** DATA FOR THIS TASK follows **

(* ===== verification/Registry.v ===== *)
(** The registry of definitions: the versions, their pinned children and the channels of
    internal/db/db_registry.go with its statements, and the batch apply, the order of a batch
    and the channel handlers of internal/api (handlers_definitions.go, handlers_channels.go).

    What judges a definition - its validation, the inference over it, the check of its child
    references, the server's environment - is the record [judges], as are the text a
    definition is hashed by and the digest.  A stored definition is kept decoded. *)
From Stdlib Require Import ZArith Lia Ascii String.
From stdpp Require Import strings gmap sorting.
From S2P Require Import Prelude GoStrings Json Schema CheckDoc Retry Definitions.
Open Scope string_scope.
Open Scope list_scope.
Open Scope Z_scope.

Module Registry.
Import Definitions.

(** * The tables *)

Record DependencyRow := mkDep {
  ParentName : string; ParentVersion : Z; TaskID : string; ChildKey : string; ChildName : string; ChildVersion : Z }.
#[export] Instance DependencyRow_eq_dec : EqDecision DependencyRow.
Proof. solve_decision. Defined.

Record chan := mkChan { ch_version : Z; ch_updated : Z; ch_actor : string }.

Section Registry.
Context `{Schema.Numbers}.

Record defrow := mkDefRow {
  dr_name : string; dr_version : Z; dr_definition : ProcessDefinition; dr_hash : string; dr_created : Z; dr_actor : string }.

Record registry := mkRegistry {
  definitions : list defrow; dependencies : list DependencyRow; channels : gmap (string * string) chan;
  defCache : gmap (string * Z) ProcessDefinition }.

(** An unanswered read, or a write the constraints of the schema refuse. *)
Inductive db_error := ErrNotFound | Constraint.

Implicit Types (s : registry) (d : ProcessDefinition) (name channel : string) (version : Z).

Definition is_version name version (r : defrow) : bool := String.eqb (dr_name r) name && (dr_version r =? version).
Definition find_definition name version s : option defrow := List.find (is_version name version) (definitions s).

(** [MAX(version)], of a column that is never negative. *)
Definition max_version (rows : list defrow) : option Z :=
  match rows with [] => None | _ => Some (foldr Z.max 0 (dr_version <$> rows)) end.
Definition LatestVersion name s : option Z := max_version (List.filter (fun r => String.eqb (dr_name r) name) (definitions s)).
Definition FindVersionByHash name (hash : string) s : option Z :=
  max_version (List.filter (fun r => String.eqb (dr_name r) name && String.eqb (dr_hash r) hash) (definitions s)).

(** [GetDefinition] reads through the cache and fills it. *)
Definition GetDefinition name version s : registry * option ProcessDefinition :=
  match defCache s !! (name, version) with
  | Some d => (s, Some d)
  | None =>
      match find_definition name version s with
      | None => (s, None)
      | Some r => (mkRegistry (definitions s) (dependencies s) (channels s) (<[(name, version) := dr_definition r]> (defCache s)),
                   Some (dr_definition r))
      end
  end.

(** [insertDefinition]: on a conflict the text of the definition alone is overwritten. *)
Definition InsertDefinition (r : defrow) s : registry :=
  let rows := definitions s in
  mkRegistry
    (if existsb (is_version (dr_name r) (dr_version r)) rows
     then (fun x => if is_version (dr_name r) (dr_version r) x
                    then mkDefRow (dr_name x) (dr_version x) (dr_definition r) (dr_hash x) (dr_created x) (dr_actor x) else x) <$> rows
     else rows ++ [r])
    (dependencies s) (channels s) (defCache s).

Definition of_parent name version (x : DependencyRow) : bool := String.eqb (ParentName x) name && (ParentVersion x =? version).
Definition DeleteDependencies name version s : registry :=
  mkRegistry (definitions s) (List.filter (fun x => negb (of_parent name version x)) (dependencies s)) (channels s) (defCache s).

Definition same_slot (x y : DependencyRow) : bool :=
  of_parent (ParentName y) (ParentVersion y) x && String.eqb (TaskID x) (TaskID y) && String.eqb (ChildKey x) (ChildKey y).
Definition exists_version name version s : bool := existsb (is_version name version) (definitions s).
Definition InsertDependency (x : DependencyRow) s : result db_error registry :=
  if existsb (same_slot x) (dependencies s) || negb (exists_version (ParentName x) (ParentVersion x) s) ||
     negb (exists_version (ChildName x) (ChildVersion x) s) then Err Constraint
  else Ok (mkRegistry (definitions s) (dependencies s ++ [x]) (channels s) (defCache s)).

** End of DATA FOR THIS TASK **

Above are the lines; repeat exactly the ones from the line containing "references, the server's" down to the line containing "Section Registry.", both inclusive.

*EXPECTED ANSWER:*
    references, the server's environment - is the record [judges], as are the text a
    definition is hashed by and the digest.  A stored definition is kept decoded. *)
From Stdlib Require Import ZArith Lia Ascii String.
From stdpp Require Import strings gmap sorting.
From S2P Require Import Prelude GoStrings Json Schema CheckDoc Retry Definitions.
Open Scope string_scope.
Open Scope list_scope.
Open Scope Z_scope.

Module Registry.
Import Definitions.

(** * The tables *)

Record DependencyRow := mkDep {
  ParentName : string; ParentVersion : Z; TaskID : string; ChildKey : string; ChildName : string; ChildVersion : Z }.
#[export] Instance DependencyRow_eq_dec : EqDecision DependencyRow.
Proof. solve_decision. Defined.

Record chan := mkChan { ch_version : Z; ch_updated : Z; ch_actor : string }.

Section Registry.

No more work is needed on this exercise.